Last Updated: 2012-02-06 10:40:34 -0400 (Reuters Health)

By Anna Yukhananov

WASHINGTON (Reuters) - Reviewers from the U.S. Food and Drug Administration said on Monday that they were not sure whether Amgen Inc's Xgeva bone drug should be approved for a wider use of delaying the spread of cancer to the bone.

The injectable drug is already approved to prevent fractures caused by cancer that has spread to the bone, and it is seen as one of the most important growth drivers for the world's largest biotechnology company.

Xgeva delayed the spread of cancer to the bone by a little longer than four months in a clinical trial of 1,432 men with prostate cancer who had stopped responding to hormone therapy.

Amgen said the drug would be targeted at about 50,000 men in the United States at that stage of the disease.

The FDA staff said it was unclear whether that length of time without cancer spreading was "an adequate measure of clinical benefit," especially as the drug did not help men live longer or delay the growth of prostate cancer.
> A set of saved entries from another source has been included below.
Lemma walkFn_sources st e visited :
  wf st → sources_from st visited → sources_from (walkFn st e).1 (visited ++ [e]).
Proof.
  intros Hwf Hsrc a f src Hf Hfrom.
  assert (∀ e0 s, source_of (heap st) s e0 → source_of (heap (walkFn st e).1) s e0)
    as Hkeep.
  { intros e0 s (g & Hg & Hpath). exists (cell_after st e s g).
    split; [by apply walkFn_cell|].
    destruct (cell_after_static st e s g) as (_ & -> & _). done. }
  destruct (heap st !! a) as [f0|] eqn:Hf0.
  - rewrite (walkFn_cell st e a f0 Hf0) in Hf. injection Hf as <-.
    apply cell_after_from in Hfrom as [Hfrom|[-> [r Hg]]].
    + destruct (Hsrc a f0 src Hf0 Hfrom) as (e0 & He0 & Hg0 & Hs0).
      exists e0. split; [apply elem_of_app; by left|]. split; [done|]. by apply Hkeep.
    + exists e. split; [apply elem_of_app; right; apply list_elem_of_here|].
      split; [by rewrite Hg|].
      destruct (walkFn_new st e r Hwf Hg) as (g & Hg' & Hpath & _). by exists g.
  - exfalso. apply lookup_ge_None in Hf0. pose proof (lookup_lt_Some _ _ _ Hf) as Hlt.
    rewrite walkFn_length in Hlt. destruct (generated e) as [r|] eqn:Hg; [|lia].
    assert (a = length (heap st)) as -> by lia.
    destruct (walkFn_new st e r Hwf Hg) as (g & Hg' & _ & _ & HN & _). congruence.
Qed.

Lemma sources_from_mono st v1 v2 :
  (∀ e, e ∈ v1 → e ∈ v2) → sources_from st v1 → sources_from st v2.
Proof.
  intros Hsub Hsrc a f src Hf Hfrom.
  destruct (Hsrc a f src Hf Hfrom) as (e & He & ?). exists e. split; [by apply Hsub|done].
Qed.

Lemma walk_sources es : ∀ st visited,
  wf st → sources_from st visited → sources_from (walk st es).1 (visited ++ es).
Proof.
  induction es as [|e es IH]; intros st visited Hwf Hsrc; simpl.
  { by rewrite app_nil_r. }
  pose proof (walkFn_sources st e visited Hwf Hsrc) as Hsrc1.
  pose proof (walkFn_wf st e Hwf) as Hwf1.
  destruct (walkFn st e) as [st1 [err|]]; simpl in *.
  - eapply sources_from_mono; [|exact Hsrc1].
    intros e0 [?|He0]%elem_of_app; apply elem_of_app; [by left|].
    apply list_elem_of_singleton in He0 as ->. right. apply list_elem_of_here.
  - replace (visited ++ e :: es) with ((visited ++ [e]) ++ es)
      by by rewrite <- app_assoc.
    by apply IH.
Qed.

Lemma reconciled_sources l es : sources_from (reconciled l es) es.
Proof.
  apply (walk_sources es (buildFileMap l) []).
  - eapply registered_wf, registered_buildFileMap.
  - intros a f src Hf Hfrom. exfalso.
    pose proof (registered_buildFileMap l) as Hreg.
    pose proof (lookup_lt_Some _ _ _ Hf) as Hlt. rewrite (reg_length _ _ Hreg) in Hlt.
    destruct (lookup_lt_is_Some_2 _ _ Hlt) as [p Hp].
    destruct (reg_cell _ _ Hreg _ _ Hp) as (f0 & Hf0 & Hfresh & _).
    rewrite Hf in Hf0. injection Hf0 as <-.
    apply (f_equal from) in Hfresh. simpl in Hfresh. congruence.
Qed.

End Scratch.

Section WrittenFiles.

Variable abs : string → string.
Variable readFile : string → string + error.
Variable writeFile : string → option error.
Variable quote : string → string.
Variable importpath : string.

Local Abbreviation runIn := (run abs readFile writeFile quote importpath).

Implicit Types (l order : list string) (es : list entry) (w : write).

(** X12. As long as the walk visits no relative path twice, the run writes
    at expected paths only, whether it ends with an error or not: every file
    of the log is at [abs p] for an expected path [p], and it holds either
    the placeholder or the bytes read from a generated file that the walk
    has visited. No file is written for a record of the scratch tree. *)
Theorem X12_writes_at_expected_paths_only l es order w :
  NoDup (omap generated es) →
  w ∈ (runIn l es order).1 →
  ∃ p, p ∈ l ∧ w.1 = abs p ∧
    (w.2 = placeholder ∨
     ∃ e, e ∈ es ∧ is_Some (generated e) ∧ readFile (e_path e) = inl w.2).
Proof.
  intros Hnd. rewrite run_emits_reconciled. intros Hw.
  destruct (emitLoop_log _ _ _ _ _ _ _ _ Hw) as (k & a & f & _ & Hk & Hf & Hsw).
  destruct (emitSwitch_writes _ _ _ _ _ _ _ Hsw) as [Hat Hdata].
  destruct (decide (a < length l)) as [Hlt|Hge].
  - destruct (registry_cell l es a f Hlt Hf) as (p & Hp & Hpath & _).
    exists p. split; [apply list_elem_of_lookup; eauto|]. split; [congruence|].
    destruct Hdata as [(_ & _ & ?)|(src & Hfrom & Hread)]; [by left|right].
    destruct (reconciled_sources l es a f src Hf Hfrom) as (e & He & Hg & g & Hg' & Hgp).
    exists e. split; [done|]. split; [done|].
    rewrite Hg' in Hread. simpl in Hread. congruence.
  - exfalso.
    destruct (walk_scratch_records (length l) es (buildFileMap l) []) as [seen Hrec];
      [apply (reconciled_scratch_flags l [])| |done|by intros r ?%not_elem_of_nil|].
    { intros k' a' Hk' Hna. exfalso.
      pose proof (registered_buildFileMap l) as Hreg.
      destruct (reg_files _ _ Hreg _ _ Hk') as [Hl%lookup_lt_Some _]. lia. }
    destruct (Hrec k a Hk ltac:(lia)) as (_ & f' & Hf' & Hfrom & Hcr).
    unfold reconciled in Hf. rewrite Hf in Hf'. injection Hf' as <-.
    destruct Hdata as [(_ & ? & _)|(src & ? & _)]; congruence.
Qed.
Reviewers were also concerned that about one in 20 men treated with the drug developed osteonecrosis of the jaw, or death of jawbone tissue, and said it was uncertain whether the rate could be even higher if patients take the drug for a longer time.

An advisory committee will vote Wednesday on whether to recommend approval of the drug for the wider use. The FDA will make a final decision later.

ISI Group analyst Mark Schoenebaum said the critical review of Xgeva was expected, since the FDA had previously questioned whether a delay in cancer spreading to the bone was a meaningful benefit to patients.

"Even if the panel votes in favor of approval, commercial demand could be modest," he added in a note, and said sales could reach about $300 million a year.

In the fourth quarter of 2011, sales of Xgeva rose to $134 million from $100 million in the prior quarter.

Amgen is hoping a broader use will significantly accelerate sales of the drug. Xgeva, along with related osteoporosis drug Prolia, are expected to offset declining sales of the anemia drugs that had been the company's backbone.

The company said it would tell the advisory committee that Xgeva provided a meaningful benefit to prostate cancer patients by preventing the spread of their disease to the bones, which often happens.

"Bone metastases ... are irreversible and progressive, and contribute major morbidity to these patients," the company said in a statement. Amgen said that if Xgeva is approved, it would be the first drug to delay the spread of cancer to the bone for men with prostate cancer.

Amgen said it was also testing Xgeva in other cancers, including breast and lung cancer and multiple myeloma, or cancer of a type of white blood cell.